Wilmington library Brad Nixon 8323 680

Obscured now by palms and possibly one of Wilmington’s trademark camphor trees (left, above), the one-story building has side wings to left and right of the central block extending away from the street.

The highly stylized entablature or frieze over the entrance is probably molded concrete. Whether or not the mold was custom-designed for this structure, I’ve been unable to determine.

Wilmington Library Brad Nixon 8320 crop 680

This is not one of six Carnegie libraries built in Los Angeles in 1911, two of which I’ve written about at the following links: Lincoln Heights and Cahuenga branches.

Instead, the growing size, population and reach of Los Angeles was served by a steadily expanding public library system that today encompasses the LA Central Library and 72 branches.

This structure is no longer a library, although there is still a Wilmington branch library, located a few blocks away, opened in 1988. This original building now serves — as do innumerable old library buildings across the U.S. — as a community center. It, along with a number of Los Angeles branch libraries, is on the National Register of Historic Places.

For ways to engage with your local library during the pandemic stay at home, please see my previous post at this link.

Seeing the Former Wilmington Branch.

The building is at 309 W Opp St. on the NW corner of W Opp and N Fries. Bear in mind that there’s residential curb parking. Please do not block someone’s driveway.
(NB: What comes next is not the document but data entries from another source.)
(** The queues of a range, from the next free SRAM entry [head]. *)
Lemma queue_loop_twp fuel nbi config q last head s : 0 <= nbi <= 1 -> 0 <= q ->
  1 <= Z.of_nat fuel -> 1025 <= Z.of_nat fuel + q -> 3 <= queuesize config ->
  0 <= head <= HEAD_TAIL_SRAM_MAX ->
  twp h (queue_loop fuel nbi config (queuesize config) q last head) (fun r tr _ =>
    exists al, describes nbi al tr /\ sram_from head al (snd r) /\
      match pack head (queuesize config) (seqZ q (last - q + 1)) with
      | None => fst r = -1
      | Some hi => r = (0, hi) /\ hi <= HEAD_TAIL_SRAM_MAX /\ map a_queue al = seqZ q (last - q + 1) /\
                   Forall (fun x => a_config x = config) al
      end) s.
Proof.
  intros Hn Hq Hf Hfq Hk. set (k := queuesize config) in *.
  assert (Hk16 : 0 <= k < 16).
  { pose proof (field_range 6 4 config ltac:(lia)) as H. unfold in_word in H. unfold k, queuesize. lia. }
  assert (H1 : 1 <= 2 ^ k < 2 ^ 16) by (split; [|apply Z.pow_lt_mono_r; lia]; pose proof (Z.pow_pos_nonneg 2 k); lia).
  assert (Es : shl32 1 k = 2 ^ k).
  { unfold shl32. rewrite Z.shiftl_mul_pow2, Z.mul_1_l by lia. apply wrap_id. unfold in_word. lia. }
  revert q head Hq Hfq s. induction fuel as [|fuel IH]; intros q head Hq Hfq s Hh; [lia|].
  cbn [queue_loop]. destruct (Z.leb_spec q last).
  2:{ exists []. split; [done|]. split; [cbn; lia|]. rewrite seqZ_nil by lia.
      cbn [fst snd map pack]. split_ands; done || lia. }
  destruct (align_sram_spec head k Hh Hk16) as [Ha Hm].
  rewrite (seqZ_cons q) by lia. cbn [pack].
  rewrite <- (align_sram_next_fit head k Hh Hk16). set (a := align_sram head k) in *.
  rewrite Es. destruct (Z.leb_spec (a + 2 ^ k) HEAD_TAIL_SRAM_MAX) as [Hfit|Hfit].
  2:{ exists []. rewrite andb_false_r. split; [done|]. cbn. split; [lia|done]. }
  unfold HEAD_TAIL_SRAM_MAX in *. apply twp_bind. destruct (Z.leb_spec q 1023); cbn [andb].
  - apply q_config_twp; [lia..|]. intros tr s' Hd. cbn [Z.eqb negb].
    unfold add32. rewrite !wrap_id by (unfold in_word; lia).
    eapply twp_mono; [|apply (IH ltac:(lia) (q + 1) (a + 2 ^ k) ltac:(lia) ltac:(lia))].
    + intros [r hd] tr' _ (al & Hd' & Hs & Hr). exists ((q, a, config) :: al). split.
      * by apply (describes_app nbi [_]).
      * cbn [fst snd sram_from a_queue a_start a_config map] in *. unfold a_size.
        change (queuesize (a_config (q, a, config))) with k. cbn [a_start fst snd].
        split; [unfold HEAD_TAIL_SRAM_MAX; split_ands; done || lia|].
        replace (Z.succ q) with (q + 1) by lia.
        replace (Z.pred (last - q + 1)) with (last - (q + 1) + 1) by lia.
        destruct (pack _ _ _) as [hi|]; [|done].
        destruct Hr as (Hr & Hl & Hq' & Hc). split_ands; [done..|by rewrite Hq'|by constructor].
    + lia.
  - apply q_config_fails; [lia|]. cbn [negb Z.eqb twp]. exists []. split; [done|].
    cbn. split; [lia|done].
Qed.

(** The queues the clusters ask for. *)
Fixpoint wanted (cfg : Z -> Z -> list Z) (n : nat) (base : Z) : list (Z * list Z) :=
  match n with
  | O => []
  | S n' =>
      let c := cfg base 5 in
      (if cl_in_use c then [(nth 0 (cl_words c) 0, seqZ (cl_start c) (cl_end c - cl_start c + 1))]
       else []) ++
      (if cl_last c then [] else wanted cfg n' (base + 20))
  end.

(** Queue and configuration of each allocation, and of each request. *)
Definition asked (al : list alloc) : list (Z * Z) := map (fun x => (a_queue x, a_config x)) al.
Definition requests (reqs : list (Z * list Z)) : list (Z * Z) :=
  concat (map (fun r => map (fun q => (q, fst r)) (snd r)) reqs).

Lemma asked_same al config qs : map a_queue al = qs -> Forall (fun x => a_config x = config) al ->
  asked al = map (fun q => (q, config)) qs.
Proof.
  intros <- H. unfold asked. rewrite map_map.
  induction H as [|x al Hx _ IH]; cbn; [done|]. by rewrite Hx, IH.
Qed.

Hypothesis h_words : forall s e, Forall (in_word 32) (r_words (fst (h s e))).

(** The request of one cluster. *)
Definition cluster_reqs (c : list Z) : list (Z * list Z) :=
  if cl_in_use c then [(nth 0 (cl_words c) 0, seqZ (cl_start c) (cl_end c - cl_start c + 1))] else [].

Lemma pack_all_app lo rs rs' : pack_all lo (rs ++ rs') =
  match pack_all lo rs with Some hi => pack_all hi rs' | None => None end.
Proof.
  revert lo. induction rs as [|[config qs] rs IH]; intros lo; cbn; [done|].
  destruct (3 <=? queuesize config); [|done]. by destruct (pack lo _ qs).
Qed.

Lemma sram_from_le lo al hi : sram_from lo al hi -> lo <= hi.
Proof.
  revert lo. induction al as [|x al IH]; cbn; intros lo H; [done|].
  destruct H as (_ & _ & ? & _ & ? & H). apply IH in H. pose proof (a_size_pos x). lia.
Qed.

Lemma cluster_queues_twp nbi cl head s : 0 <= nbi <= 1 -> 0 <= head <= HEAD_TAIL_SRAM_MAX ->
  Forall (in_word 32) cl ->
  twp h (if cl_in_use cl then
      if queuesize (nth 0 (cl_words cl) 0) <? QUEUE_SIZE_MIN then Ret (-1, head)
      else queue_loop RANGE_FUEL nbi (nth 0 (cl_words cl) 0) (queuesize (nth 0 (cl_words cl) 0))
             (cl_start cl) (cl_end cl) head
      else Ret (0, head)) (fun r tr _ =>
    exists al, describes nbi al tr /\ sram_from head al (snd r) /\
      match pack_all head (cluster_reqs cl) with
      | None => fst r = -1
      | Some hi => r = (0, hi) /\ hi <= HEAD_TAIL_SRAM_MAX /\ asked al = requests (cluster_reqs cl)
      end) s.
Proof.
  intros Hn Hh Hws. assert (Hst : 0 <= cl_start cl) by (apply (nth_word 32 cl 1 ltac:(lia) Hws)).
  unfold cluster_reqs, QUEUE_SIZE_MIN. destruct (cl_in_use cl); cbn [pack_all].
  - set (config := nth 0 (cl_words cl) 0).
    destruct (Z.ltb_spec (queuesize config) 3), (Z.leb_spec 3 (queuesize config)); try lia.
    + exists []. split; [done|]. split; [cbn; lia|done].
    + eapply twp_mono; [|apply queue_loop_twp; try done; change (Z.of_nat RANGE_FUEL) with 1025; lia].
      intros [ret hd] tr _ (al & Hd & Hs & Hr). exists al. split; [done|]. split; [done|].
      destruct (pack _ _ _) as [hi|]; [|done]. destruct Hr as (Hr & Hl & Hq & Hc).
      split_ands; [done..|]. unfold requests. cbn [map concat fst snd]. rewrite app_nil_r.
      by apply asked_same.
  - exists []. split; [done|]. split; [cbn; lia|]. split_ands; done || lia.
Qed.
Licensable, high resolution versions of some photographs in this post, and select images from other Under Western Skies posts are available on Click on the linked photos, or CLICK HERE to view the Underawesternsky photo portfolio.

© Brad Nixon 2020


  1. The visual of the decoration above the doors must have shaped my perception. When you wrote that the ‘wings’ on either side were obscured, I started looking for angel or phoenix wings. Once I figured it out, I decided to pour another cup of coffee.

    Liked by 1 person

    • Hmm … or perhaps the writer should reconsider his phrasing and make clear what sort of wings he’s referencing. Thank you.


  2. The website offers information about the artist: “Rudolph Parducci was born in Pisa, Italy, on January 11, 1899. Parducci came to the United States in 1906. He was working in New York City in 1920 as a model maker for a statue factory and continued as such while in Grosse Point, Michigan, in 1928-30. He moved to Los Angeles during the Depression and was employed by the Federal Art Project in 1938. He died there on June 25, 1973.”

    Liked by 2 people

    • Thank you very much, Steve. I’m pleased to have that information, and may add a bit to the blog post. Have a great day.


  3. Hello— Steve (or Brad)– wondering if you can supply the link that indicates that Rudolph Parducci was the sculptor on the frieze? The only askart link I’ve read doesn’t give those details– maybe there’s another one?

    Parducci was a New Deal sculptor in CA– created a piece still on display at Gardena postoffice. Before that, he was an architectural sculptor in several other states– and after the New Deal, he sculpted props for the film studios and the original Dumbo (with hinged ears) at Disneyland.


    • El Dub, I will reply. Just take me about a day. Please bear with me. I’ve seen Mr. Parducci’s work at Gardena. In the article about Wilmington, I do not attribute the freize work to him, but I need to read it more carefully. I’m pleased to hear from you, and look forward to learning more about Mr. Parducci from you. Thanks.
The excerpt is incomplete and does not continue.